Top 5 Fiction Books of the Year
By Emma Donoghue
Yes, the most-recommended novel of 2010 is a story of imprisonment and sex-slavery seen through the eyes of a 5-year-old boy. But once you get past the subject matter, it’s a wildly original tour de force that will amaze and move you.
By Jonathan Franzen
No surprise here: Jonathan Franzen’s much-hyped, debated, and discussed great American novel captures the zeitgeist of our decade while also delivering a gripping and moving family drama couldn’t—shouldn’t—be absent from any list of the best fiction this year.
A Visit From the Goon Squad
By Jennifer Egan
A virtuosic novel, or collection of interlocking stories, that follows several characters in the music business as they’re beat up by time, “the goon.” An elegantly, twisting novel perfect for those more contemplative end-of-year moments.
To the End of the Land
By David Grossman
From Israel’s premier novelist, the story of a mother trying to avoid hearing of her soldier son’s fate by going on an extended hike. Grossman’s most moving and emotionally rich work yet—and a pitch-perfect meditation on love and war.
Parrot and Olivier in America
By Peter Carey
An exuberantly funny novel based on the life of Alexis de Tocqueville that follows the foppish Frenchman and his feisty, skeptical servant, Parrot, as they explore America. From two-time Booker Prize winner Carey, it’s a witty love letter to his adopted home.
Top 5 Nonfiction Books of the Year
The Big Short
By Michael Lewis
No one writes like Michael Lewis, and only he could take the biggest story of the past few years (the economic collapse thanks to the subprime-mortgage meltdown) and render a gripping story about the investors who saw it coming. An essential read.
The Warmth of Other Suns
By Isabel Wilkerson
Isabel Wilkerson’s deeply ambitious and moving work of historical investigation tells the strangely overlooked story of the mass movement of African Americans from the South to the North.
Cleopatra: A Life
By Stacy Schiff
Sex, power, money, intrigue, it’s all here in Stacy Schiff’s elegantly revisionist biography of one of the world’s most iconic rulers. The Daily Beast’s Michael Korda called it a “masterpiece.”

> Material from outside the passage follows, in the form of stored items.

Lemma wp_wait_for_done a b s (Q : Z -> shell -> Prop) :
  user_bar_is b s ->
  (forall r s', wrote a [] s s' -> icap_rc b r -> Q r s') -> wp wait_for_done Q s.
Proof.
  intros Hbar HQ. unfold wait_for_done. apply wp_bind.
  apply (wp_for_exit (fun i s1 => wrote a [] s s1 /\ (icap_ready b -> i = 0))
    (fun r s1 => r = 0 /\ wrote a [] s s1)); [lia|split; [apply wrote_refl|reflexivity]| | |].
  - intros i s1 _ [H1 _]. apply wp_bind, wp_ext_. apply (wrote_call _ _ udelay [5] []) in H1; [|discriminate].
    apply wp_bind, (wp_user_read b); [exact (wrote_bar _ _ _ _ _ H1 Hbar)|]. cbv zeta. set (r := answer _ _ _).
    apply (wrote_call _ _ ioread32 [b + XHWICAP_SR] r) in H1; [|discriminate].
    destruct (nz _) eqn:Er; apply wp_ret; [auto|]. split; [exact H1|]. intros Hready.
    pose proof (proj2 (proj2 (Hready (trace (drv (log (Call udelay [5] []) s1)))))) as E.
    fold r in E. rewrite E in Er. discriminate Er.
  - intros s1 [H1 Hr]. apply wp_ret, HQ; [exact H1|]. right. split; [reflexivity|].
    intros Hready. discriminate (Hr Hready).
  - intros r s1 [-> H1]. apply wp_ret, HQ; [exact H1|left; reflexivity].
Qed.

Lemma be_words_drop l k :
  0 <= k -> 4 * k <= Z.of_nat (length l) -> be_words (drop (Z.to_nat (4 * k)) l) = drop (Z.to_nat k) (be_words l).
Proof.
  intros Hk Hl. pose proof (take_drop (Z.to_nat (4 * k)) l) as E. rewrite <- E at 2.
  assert (Z.of_nat (length (take (Z.to_nat (4 * k)) l)) = 4 * k) as Ht by (rewrite length_take_le; lia).
  rewrite be_words_app by (rewrite Ht, Z.mul_comm; apply Z_mod_mult).
  rewrite drop_app_length'; [reflexivity|].
  pose proof (be_words_length (take (Z.to_nat (4 * k)) l)) as Hw. rewrite Ht in Hw.
  assert (4 * k / 4 = k) as Hk4 by (rewrite Z.mul_comm; apply Z.div_mul; lia). lia.
Qed.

The Emperor of All Maladies: A Biography of Cancer
By Siddhartha Mukherjee
Perhaps not quite as much fun as reading about royal pomp and murder, but Siddhartha Mukherjee’s biography of cancer presents the disease with such understanding and engaging prose that it emerges as if a human character, albeit a terrible villain.
The Immortal Life of Henrietta Lacks
By Rebecca Skloot
A surprisingly gripping account of the life of one Henrietta Lacks, unknown to most but touched by all because her line of cells were used in some of the biggest scientific breakthroughs of the 20th century. Skloot’s biography finally and masterfully recognizes her unheralded contribution.
Honorable Mention for Fiction:
The Invisible Bridge by Julie Orringer
You read about it here first—and makes that short list of great, rich historical fiction.
The Imperfectionists by Tom Rachman
A witty collection of stories about a flailing, near failure newspaper in Rome.
Honorable Mention for Nonfiction
Let’s Take the Long Way Home by Gail Caldwell
A moving, meditative work about friendship and loss.
Life by Keith Richards
We catalogued all the juicy parts but it’s the best rock memoir ever written so the juice doesn’t even matter.
Here are the lists that we based our ranking on: The New York Times, The Financial Times, The Washington Post, Slate, Time Magazine, The Economist, The Christian Science Monitor, Los Angeles Times, The New Yorker, New York.